Building reports on the launch of a dedicated construction MBA

The construction skills shortage is a perennial headache for the industry's employers, who between them must find and train 400,000 recruits simply to meet the current workload. With such a bewildering task, however, it seems many may be neglecting their own development. A workforce for high-profile projects such as the Olympics must be found - but when it is, experts have warned, the industry needs to ensure it has enough managers to keep the workers in check.

Training body CITB-ConstructionSkills is aware of the potential disarray such imbalance could cause the industry. Its statistics show that of the 400,000 workers needed in the next two years, 16,000 will be managerial roles. For this reason, it has backed a University of Manchester initiative to ensure senior people do not escape the drive for more schooling: the construction MBA. In January next year, Manchester Business School will begin admitting students onto the UK's first course tailored for construction professionals aiming to move into management.

"The skills shortage we have to tackle is not only among craft trade and technical workers," says Sir Michael Latham, CITB chairman. "The need for skilled managers in the industry is one of the biggest employment challenges we face."

Latham hopes that the MBA can solve that challenge. The five-year programme consists of a series of management and construction-specific modules, covering topics such as managing a firm and procuring assets and services. The course is based largely around flexible distance learning, meaning this ambition needn't be thwarted by the pressures of the construction projects of today.

The CITB and course organisers at Manchester Business School are targeting professionals from across the industry to sign up to the programme: architects, contractors, engineers and surveyors. Professionals with a background within construction clients are also being sought.

"It is the classic distance-learning management qualification, but for those who already have a technical specialism in construction," says Graham Winch, programme director. "Traditionally construction workers have done an MBA as a route out of the industry, but we're hoping to change that. There are a lot of highly qualified engineers, for example, who may not see themselves becoming a brilliant bridge designer. It's these people we want to target."

Despite the determination to keep professionals within the industry, they will receive some teaching alongside students on MBAs from other sectors, as part of a series of short classroom-based units of the programme. Winch claims that rather than tempting the students away from construction, it will equip them to draw on invaluable expertise from other sectors when running their own firms or projects. "We have to get out of the ghetto of construction management education," he says.

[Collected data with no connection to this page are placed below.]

(* ===== verification/TesterClnts.v ===== *)
(** * The tester's clients: [tester1/clnts.go]

    A clerk reaches the servers through a [Clnt], which makes an end of the
    simulated network for a server when it is first called and keeps the ends
    in a map.  The clients share the network; [Clnts] keeps the ones alive.
    End names are random strings ([Randstring]) and are arguments here. *)

From S2P Require Import Prelude Labrpc.
Import Labrpc.
#[local] Open Scope Z_scope.

Module TesterClnts.

(** ** Data *)

(** [ends] maps a server to the name of the client's end to it.  [srvs] is
    [None] for the nil slice: every server is allowed. *)
Record Clnt := mkClnt { ends : gmap string string; srvs : option (list string) }.

(** Clients are pointers: positions in [clnts].  [clerks] is [None] once
    [cleanup] has set the map to nil. *)
Record Clnts := mkClnts { net : Network; clnts : list Clnt; clerks : option (gset nat) }.

Definition makeClntTo (srvs : option (list string)) : Clnt := mkClnt ∅ srvs.
Definition makeClnts (net : Network) : Clnts := mkClnts net [] (Some ∅).

(** ** One client *)

Definition allowedL (clnt : Clnt) (server : string) : bool :=
  match srvs clnt with
  | None => true
  | Some l => bool_decide (server ∈ l)
  end.

(** [makeEnd]: the network, the client and the end's name. *)
Definition makeEnd (rn : Network) (clnt : Clnt) (server name : string) : GoRes (Network * Clnt * string) :=
  match ends clnt !! server with
  | Some e => Ret (rn, clnt, e)
  | None =>
      (let* rn := MakeEnd rn name in
       let rn := Connect rn name server in
       let rn := if allowedL clnt server then Enable rn name true else Enable rn name false in
       Ret (rn, mkClnt (<[server := name]> (ends clnt)) (srvs clnt), name))%go
  end.

(** The loops over [clnt.ends]. *)
Definition enable_each (rn : Network) (l : list (string * string)) (yes : bool) : Network :=
  foldl (λ rn se, Enable rn se.2 yes) rn l.

Definition ConnectAll (rn : Network) (clnt : Clnt) : Network * Clnt :=
  (enable_each rn (map_to_list (ends clnt)) true, mkClnt (ends clnt) None).

Definition ConnectTo (rn : Network) (clnt : Clnt) (to : option (list string)) : Network * Clnt :=
  let clnt := mkClnt (ends clnt) to in
  (enable_each rn (filter (λ se, allowedL clnt se.1 = true) (map_to_list (ends clnt))) true, clnt).

Definition Disconnect (rn : Network) (clnt : Clnt) (srv : string) : Network :=
  enable_each rn (filter (λ se, se.1 = srv) (map_to_list (ends clnt))) false.

Definition DisconnectAll (rn : Network) (clnt : Clnt) : Network * Clnt :=
  (enable_each rn (map_to_list (ends clnt)) false, mkClnt (ends clnt) (Some [])).

Fixpoint delete_each (rn : Network) (l : list (string * string)) : GoRes Network :=
  match l with
  | [] => Ret rn
  | se :: l => (let* rn := DeleteEnd rn se.2 in delete_each rn l)%go
  end.

Definition remove (rn : Network) (clnt : Clnt) : GoRes Network := delete_each rn (map_to_list (ends clnt)).

(** ** All clients *)

(** [Clnts.makeEnd]: an end that belongs to no client. *)
Definition Clnts_makeEnd (cs : Clnts) (servername name : string) : GoRes (Clnts * string) :=
  (let* rn := MakeEnd (net cs) name in
   let rn := Connect rn name servername in
   Ret (mkClnts (Enable rn name true) (clnts cs) (clerks cs), name))%go.

Definition MakeClientTo (cs : Clnts) (to : option (list string)) : GoRes Clnts :=
  (let* live := deref (clerks cs) "assignment to entry in nil map" in
   Ret (mkClnts (net cs) (clnts cs ++ [makeClntTo to]) (Some ({[length (clnts cs)]} ∪ live))))%go.

Definition MakeClient (cs : Clnts) : GoRes Clnts := MakeClientTo cs None.

(** Reading a nil map finds nothing. *)
Definition DeleteClient (cs : Clnts) (i : nat) : GoRes Clnts :=
  let live := default ∅ (clerks cs) in
  if decide (i ∈ live) then
    (let* clnt := deref (clnts cs !! i) "nil pointer dereference" in
     let* rn := remove (net cs) clnt in
     Ret (mkClnts rn (clnts cs) (Some (live ∖ {[i]}))))%go
  else Ret cs.

Fixpoint remove_each (rn : Network) (cs : list Clnt) (l : list nat) : GoRes Network :=
  match l with
  | [] => Ret rn
  | i :: l =>
      (let* clnt := deref (cs !! i) "nil pointer dereference" in
       let* rn := remove rn clnt in
       remove_each rn cs l)%go
  end.

Definition cleanup (cs : Clnts) : GoRes Clnts :=
  (let* rn := remove_each (net cs) (clnts cs) (elements (default ∅ (clerks cs))) in
   Ret (mkClnts rn (clnts cs) None))%go.

(** ** Operations of live clients *)

Inductive Op : Type :=
| OpMake (to : option (list string))
| OpCall (i : nat) (server name : string)
| OpConnectAll (i : nat)
| OpConnectTo (i : nat) (to : option (list string))
| OpDisconnect (i : nat) (srv : string)
| OpDisconnectAll (i : nat)
| OpDelete (i : nat).

Definition live (cs : Clnts) (i : nat) : Prop := ∃ l, clerks cs = Some l ∧ i ∈ l.
#[export] Instance live_dec cs i : Decision (live cs i).
Proof.
  refine (match clerks cs as o return Decision (∃ l, o = Some l ∧ i ∈ l) with
          | Some l => cast_if (decide (i ∈ l))
          | None => right _
          end); naive_solver.
Defined.

Definition with_client (cs : Clnts) (i : nat) (f : Network → Clnt → GoRes (Network * Clnt)) : option (GoRes Clnts) :=
  if decide (live cs i) then
    clnt ← clnts cs !! i;
    Some (let* (rn, clnt) := f (net cs) clnt in
          Ret (mkClnts rn (<[i := clnt]> (clnts cs)) (clerks cs)))%go
  else None.

(** [None] for an operation of a client that is not alive. *)
Definition exec (o : Op) (cs : Clnts) : option (GoRes Clnts) :=
  match o with
  | OpMake to => Some (MakeClientTo cs to)
  | OpCall i server name =>
      with_client cs i (λ rn clnt, let* (rn, clnt, _) := makeEnd rn clnt server name in Ret (rn, clnt))%go
  | OpConnectAll i => with_client cs i (λ rn clnt, Ret (ConnectAll rn clnt))
  | OpConnectTo i to => with_client cs i (λ rn clnt, Ret (ConnectTo rn clnt to))
  | OpDisconnect i srv => with_client cs i (λ rn clnt, Ret (Disconnect rn clnt srv, clnt))
  | OpDisconnectAll i => with_client cs i (λ rn clnt, Ret (DisconnectAll rn clnt))
  | OpDelete i => if decide (live cs i) then Some (DeleteClient cs i) else None
  end.

Fixpoint run (os : list Op) (cs : Clnts) : option (GoRes Clnts) :=
  match os with
  | [] => Some (Ret cs)
  | o :: os => match exec o cs with Some (Ret cs) => run os cs | r => r end
  end.

(** ** What a client reaches *)

(** Whether a call of client [i] to [server] goes through an enabled end: the
    end it has, or the one the call will make. *)
Definition reach (cs : Clnts) (i : nat) (server : string) : bool :=
  match clnts cs !! i with
  | Some clnt =>
      match ends clnt !! server with
      | Some e => is_enabled (net cs) e
      | None => allowedL clnt server
      end
  | None => false
  end.

(** Whether client [i] has called [server] before. *)
Definition has_end (cs : Clnts) (i : nat) (server : string) : bool :=
  match clnts cs !! i with Some clnt => bool_decide (is_Some (ends clnt !! server)) | None => false end.

Definition allowed_by (to : option (list string)) (server : string) : bool :=
  match to with None => true | Some l => bool_decide (server ∈ l) end.

(** What an operation does to the servers client [i] reaches. *)
Definition reach_after (o : Op) (cs : Clnts) (i : nat) (server : string) : bool :=
  match o with
  | OpMake to => if decide (i = length (clnts cs)) then allowed_by to server else reach cs i server
  | OpCall _ _ _ | OpDelete _ => reach cs i server
  | OpConnectAll j => if decide (i = j) then true else reach cs i server
  | OpConnectTo j to =>
      if decide (i = j) then allowed_by to server || (has_end cs i server && reach cs i server) else reach cs i server
  | OpDisconnect j srv =>
      if decide (i = j) then reach cs i server && negb (bool_decide (server = srv) && has_end cs i server)
      else reach cs i server
  | OpDisconnectAll j => if decide (i = j) then false else reach cs i server
  end.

Sceptics may argue that a managerial qualification is unnecessary for the industry; another piece of paper with uncertain practical value. Winch, however, is adamant that it is the only way to give the industry the leaders it deserves. "There is currently little proper training out there at this level," he says, "and we can't really look abroad either. However many steel fixers you can get from places like Poland, you can't import everything. Management capability will always need to be in line with the traditions of the British industry."